[[ RECORDS PROVIDED open ]]

(* ===== verification/HcmApi.v ===== *)
(** * The HCM interface the services rely on

    [TimeOffService] and [HcmSyncService] call HCM through three methods.  What
    they rely on is that a call always returns (data, or [null] when HCM is
    unavailable) and that it touches nothing but the clock and the breaker. *)

From S2P Require Import Prelude Num Domain Store World.

Class HcmApi (Tbl : Type -> Type) := {
  api_validateRequest : string -> string -> string -> num -> M (World Tbl) exn HcmData;
  api_notifyApproval : string -> string -> string -> num -> string -> M (World Tbl) exn HcmData;
  api_getBatchBalances : option string -> M (World Tbl) exn HcmData;
}.

(** [w'] is [w] but for the clock, which did not go back, and the breaker. *)
Definition quiet {Tbl} (w w' : World Tbl) : Prop :=
  exists n t b, w' = set_breaker b (set_clock n t w) /\ (w_now w <= n)%Z.

#[export] Instance quiet_preorder {Tbl} : PreOrder (quiet (Tbl := Tbl)).
Proof.
  split.
  - intros w. exists (w_now w), (w_tick w), (w_breaker w). split; [by destruct w|lia].
  - intros w ? ? (n & t & b & -> & Hn) (n' & t' & b' & -> & Hn').
    exists n', t', b'. split; [done|]. simpl in Hn'. lia.
Qed.
Lemma later_quiet {Tbl} (w w' : World Tbl) : later w w' -> quiet w w'.
Proof. intros (n & t & -> & Hn). by exists n, t, (w_breaker w). Qed.
#[export] Hint Resolve later_quiet : effects.

Definition returns_quietly {Tbl A} (m : M (World Tbl) exn A) : Prop :=
  forall w, exists w' a, m w = (w', inr a) /\ quiet w w'.

Class HcmApiLaws (Tbl : Type -> Type) `{HcmApi Tbl} := {
  validateRequest_quiet : forall e l t d, returns_quietly (api_validateRequest e l t d);
  notifyApproval_quiet : forall e l t d i, returns_quietly (api_notifyApproval e l t d i);
  getBatchBalances_quiet : forall l, returns_quietly (api_getBatchBalances l);
}.

(** Properties read from a response: [undefined] on anything that has none. *)
Definition valid_of (d : HcmData) : option bool :=
  match d with HValue v _ => v | _ => None end.
Definition success_of (d : HcmData) : option bool :=
  match d with HValue _ s => s | _ => None end.
Definition is_null (d : HcmData) : bool :=
  match d with HNull => true | _ => false end.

[[ RECORDS PROVIDED closed ]]

■ EXERCISE:
Write out, exactly as they appear, the lines from the one containing "they rely on" through the last line of the records above, both included, and nothing more.

■ TASK ANSWER:
    they rely on is that a call always returns (data, or [null] when HCM is
    unavailable) and that it touches nothing but the clock and the breaker. *)

From S2P Require Import Prelude Num Domain Store World.

Class HcmApi (Tbl : Type -> Type) := {
  api_validateRequest : string -> string -> string -> num -> M (World Tbl) exn HcmData;
  api_notifyApproval : string -> string -> string -> num -> string -> M (World Tbl) exn HcmData;
  api_getBatchBalances : option string -> M (World Tbl) exn HcmData;
}.

(** [w'] is [w] but for the clock, which did not go back, and the breaker. *)
Definition quiet {Tbl} (w w' : World Tbl) : Prop :=
  exists n t b, w' = set_breaker b (set_clock n t w) /\ (w_now w <= n)%Z.

#[export] Instance quiet_preorder {Tbl} : PreOrder (quiet (Tbl := Tbl)).
Proof.
  split.
  - intros w. exists (w_now w), (w_tick w), (w_breaker w). split; [by destruct w|lia].
  - intros w ? ? (n & t & b & -> & Hn) (n' & t' & b' & -> & Hn').
    exists n', t', b'. split; [done|]. simpl in Hn'. lia.
Qed.
Lemma later_quiet {Tbl} (w w' : World Tbl) : later w w' -> quiet w w'.
Proof. intros (n & t & -> & Hn). by exists n, t, (w_breaker w). Qed.
#[export] Hint Resolve later_quiet : effects.

Definition returns_quietly {Tbl A} (m : M (World Tbl) exn A) : Prop :=
  forall w, exists w' a, m w = (w', inr a) /\ quiet w w'.

Class HcmApiLaws (Tbl : Type -> Type) `{HcmApi Tbl} := {
  validateRequest_quiet : forall e l t d, returns_quietly (api_validateRequest e l t d);
  notifyApproval_quiet : forall e l t d i, returns_quietly (api_notifyApproval e l t d i);
  getBatchBalances_quiet : forall l, returns_quietly (api_getBatchBalances l);
}.

(** Properties read from a response: [undefined] on anything that has none. *)
Definition valid_of (d : HcmData) : option bool :=
  match d with HValue v _ => v | _ => None end.
Definition success_of (d : HcmData) : option bool :=
  match d with HValue _ s => s | _ => None end.
Definition is_null (d : HcmData) : bool :=
  match d with HNull => true | _ => false end.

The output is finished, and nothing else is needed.